■ **What is required**: Pull every line containing the word "Hfail" from the records.

■ **Data supplied**:
-*-*-
(** X13. Along any sequence of public operations during which no refill
    takes bytes from a connected socket (every polling operation finds the
    stream unconnected; writes, injections, clears, connects and
    disconnects may come in any order), the two buffers keep their sizes,
    the input side keeps [0 <= inputCursor <= inputLength <= capacity - 1],
    and the log keeps its cursor before the last slot with the terminator
    under it. *)
Theorem invariants_kept_without_refill :
  forall (Sock : Type) (sockets : SITL.Socket Sock) (ops : list op) (s : Stream Sock),
    input_invariant s ->
    log_invariant s ->
    no_refill ops s ->
    sizeof (fakeBuffer (run ops s)) = sizeof (fakeBuffer s)
    /\ sizeof (inputBuffer (run ops s)) = sizeof (inputBuffer s)
    /\ input_invariant (run ops s)
    /\ log_invariant (run ops s).
Proof.
  intros Sock sockets ops.
  induction ops as [|o ops IH]; intros s Hin Hlog Hquiet.
  - repeat split; assumption || apply Hin || apply Hlog.
  - destruct Hquiet as (Ho & Hrest). rewrite run_cons_op.
    destruct (step_keeps_invariants (sizeof (fakeBuffer s)) (sizeof (inputBuffer s))
                o s Ho) as (HF & HN & Hin' & Hlog').
    { repeat split; assumption || apply Hin || apply Hlog. }
    destruct (IH (step o s) Hin' Hlog' Hrest) as (H1 & H2 & H3 & H4).
    rewrite H1, H2, HF, HN. repeat split; assumption || apply H3 || apply H4.
Qed.

Lemma invariants_kept_without_refill_witness :
  let sockets := simulator_up in
  let s : Stream TestSocket.t := newStream 4 4 in
  let ops := [OpCall (SimulateInput (Some [x61; x62; x63; x64; x65]));
              OpCall Read; OpWrite x41; OpConnect localhost 5760;
              OpWrite x42; OpWrite x43; OpWrite x44; OpDisconnect;
              OpCall (ReadBytes (replicate 4 x00) 4); OpCall Available;
              OpCall ClearBuffer] in
  sizeof (fakeBuffer (run ops s)) = sizeof (fakeBuffer s)
  /\ sizeof (inputBuffer (run ops s)) = sizeof (inputBuffer s)
  /\ input_invariant (run ops s)
  /\ log_invariant (run ops s).
Proof.
  apply (invariants_kept_without_refill TestSocket.t simulator_up).
  - vm_compute. repeat split; discriminate.
  - vm_compute. repeat split; try reflexivity; discriminate.
  - vm_compute. repeat split; intros; try reflexivity; discriminate.
Defined.

(** X14. [write], [connectSITL], [disconnectSITL] and [end] never touch
    the input side: after any sequence of them the input buffer, the
    cursor, the length, and so the pending bytes, are what they were. *)
Theorem input_side_left_by_other_operations :
  forall (Sock : Type) (sockets : SITL.Socket Sock) (ops : list op) (s : Stream Sock),
    forallb leaves_input ops = true ->
    inputBuffer (run ops s) = inputBuffer s
    /\ inputCursor (run ops s) = inputCursor s
    /\ inputLength (run ops s) = inputLength s
    /\ pending (run ops s) = pending s.
Proof.
  intros Sock sockets ops.
  induction ops as [|o ops IH]; intros s Hops; [repeat split; reflexivity|].
  cbn [forallb] in Hops. apply andb_prop in Hops as [Ho Hops].
  rewrite run_cons_op.
  destruct (IH (step o s) Hops) as (Hib & Hic & Hil & Hp).
  assert (Hstep : inputBuffer (step o s) = inputBuffer s
                  /\ inputCursor (step o s) = inputCursor s
                  /\ inputLength (step o s) = inputLength s).
  { destruct o as [c|b|host port| |]; cbn [step]; [discriminate| | | |].
    - apply write_frame.
    - destruct (connectSITL_frame host port s) as (_ & _ & H1 & H2 & H3). auto.
    - destruct (disconnectSITL_frame s) as (_ & _ & H1 & H2 & H3). auto.
    - destruct (disconnectSITL_frame s) as (_ & _ & H1 & H2 & H3). auto. }
  destruct Hstep as (Sib & Sic & Sil).
  rewrite Hib, Hic, Hil, Hp. unfold pending. rewrite Sib, Sic, Sil.
  repeat split; reflexivity.
Qed.

Lemma input_side_left_by_other_operations_witness :
  let sockets := simulator_up in
  let s : Stream TestSocket.t := simulateInput (Some [x61; x62]) (newStream 4 4) in
  let ops := [OpWrite x41; OpConnect localhost 5760; OpWrite x42; OpDisconnect;
              OpConnect localhost 5760; OpEnd] in
  inputBuffer (run ops s) = inputBuffer s
  /\ inputCursor (run ops s) = inputCursor s
  /\ inputLength (run ops s) = inputLength s
  /\ pending (run ops s) = pending s.
Proof.
  apply (input_side_left_by_other_operations TestSocket.t simulator_up).
  reflexivity.
Defined.

(** X15. On a stream that owns a connected socket which stays connected
    when written to, a run of single-byte writes passes every byte to the
    socket, one [write(&b, 1)] per byte and in order, whether or not the
    log had room for it: what the log drops is still sent. *)
Theorem writes_are_forwarded_to_socket :
  forall (Sock : Type) (sockets : SITL.Socket Sock)
         (bs : list byte) (s : Stream Sock) (sk : Sock),
    (forall data k, SITL.isConnected k = true ->
                    SITL.isConnected (snd (SITL.write data k)) = true) ->
    sitlSocket s = Some sk ->
    SITL.isConnected sk = true ->
    sitlSocket (snd (write_all bs s))
    = Some (foldl (fun k b => snd (SITL.write [b] k)) sk bs).
Proof.
  intros Sock sockets bs s sk Hstays. revert s sk.
  induction bs as [|b bs IH]; intros s sk Hsk Hconn; [exact Hsk|].
  rewrite write_all_cons. cbn [snd foldl].
  apply IH; [|apply Hstays; exact Hconn].
  unfold write.
  destruct (cursor s <? sizeof (fakeBuffer s) - 1);
    cbn [snd sitlSocket]; rewrite Hsk, Hconn; reflexivity.
Qed.

Lemma writes_are_forwarded_to_socket_witness :
  let sockets := simulator_up in
  let s : Stream TestSocket.t := snd (connectSITL localhost 5760 (newStream 3 4)) in
  sitlSocket (snd (write_all [x61; x62; x63; x64] s))
  = Some (foldl (fun k b => snd (SITL.write [b] k))
                {| TestSocket.connected := true; TestSocket.accepting := true;
                   TestSocket.incoming := [x68; x65; x6c; x6c; x6f];
                   TestSocket.outgoing := [] |}
                [x61; x62; x63; x64]).
Proof.
  apply (writes_are_forwarded_to_socket TestSocket.t simulator_up
           [x61; x62; x63; x64]
           (snd (connectSITL (sockets := simulator_up) localhost 5760 (newStream 3 4)))).
  - intros data k Hk. cbn in *. unfold TestSocket.write.
    cbn in Hk. unfold TestSocket.isConnected in Hk. rewrite Hk. reflexivity.
  - reflexivity.
  - reflexivity.
Defined.

(** ** The storage mock *)

(** X16. A [MockFile] that is not open does nothing: every operation
    returns its failure value ([0], [false] or [-1]) without calling the C
    library, so the world is left as it was. [close()] leaves the file in
    that state whatever [fclose] returned, so every operation after a
    [close()], a second [close()] included, is such a no-op; and a file
    whose [fopen] failed, as [openRead] and [openWrite] can return it, is in
    that state from the start. *)
Theorem closed_file_is_inert :
  forall (File World : Type) (libc : Stdio.Lib File World)
         (mf : MockFile.t File) (w : World),
    let inert (f : MockFile.t File) :=
      MockFile.isOpen f = false
      /\ forall (v : World) (b : byte) (data : list byte) (n pos : Z),
           MockFile.write b f v = (0, v)
           /\ MockFile.write_buffer data f v = (0, v)
           /\ MockFile.flush f v = (false, v)
           /\ MockFile.read f v = (-1, v)
           /\ MockFile.readBytes n f v = (0, [], v)
           /\ MockFile.available f v = (0, v)
           /\ MockFile.seek pos f v = (false, v)
           /\ MockFile.position f v = (0, v)
           /\ MockFile.size f v = (0, v)
           /\ MockFile.close f v = (false, f, v)
           /\ MockFile.destroy f v = v in
    (MockFile.isOpen mf = false -> inert mf)
    /\ inert (snd (fst (MockFile.close mf w)))
    /\ (forall filename mode,
          fst (Stdio.fopen filename mode w) = None ->
          inert (fst (MockFile.create filename mode w)))
    /\ (forall filename append,
          fst (MockStorage.openRead filename w)
          = fst (MockFile.create filename MockStorage.mode_rb w)
          /\ fst (MockStorage.openWrite filename append w)
             = fst (MockFile.create filename
                      (if append then MockStorage.mode_ab else MockStorage.mode_wb) w)).
Proof.
  intros File World libc mf w inert.
  assert (Hnone : forall f : MockFile.t File, MockFile._file f = None -> inert f).
  { intros [f] Hf. cbn in Hf. subst f. split; [reflexivity|].
    intros v b data n pos. repeat split. }
  split; [|split; [|split]].
  - intros Hclosed. apply Hnone.
    destruct mf as [[f|]]; [discriminate|reflexivity].
  - apply Hnone. unfold MockFile.close.
    destruct (MockFile._file mf) as [f|] eqn:Hf; [|exact Hf].
    destruct (Stdio.fclose f w) as [r w1]. reflexivity.
  - intros filename mode Hfail. apply Hnone. unfold MockFile.create.
    destruct (Stdio.fopen filename mode w) as [f w1]. cbn in *. exact Hfail.
  - intros filename append. split; reflexivity.
Qed.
-*-*-
■ **Answer to this exercise**:
  - intros filename mode Hfail. apply Hnone. unfold MockFile.create.
    destruct (Stdio.fopen filename mode w) as [f w1]. cbn in *. exact Hfail.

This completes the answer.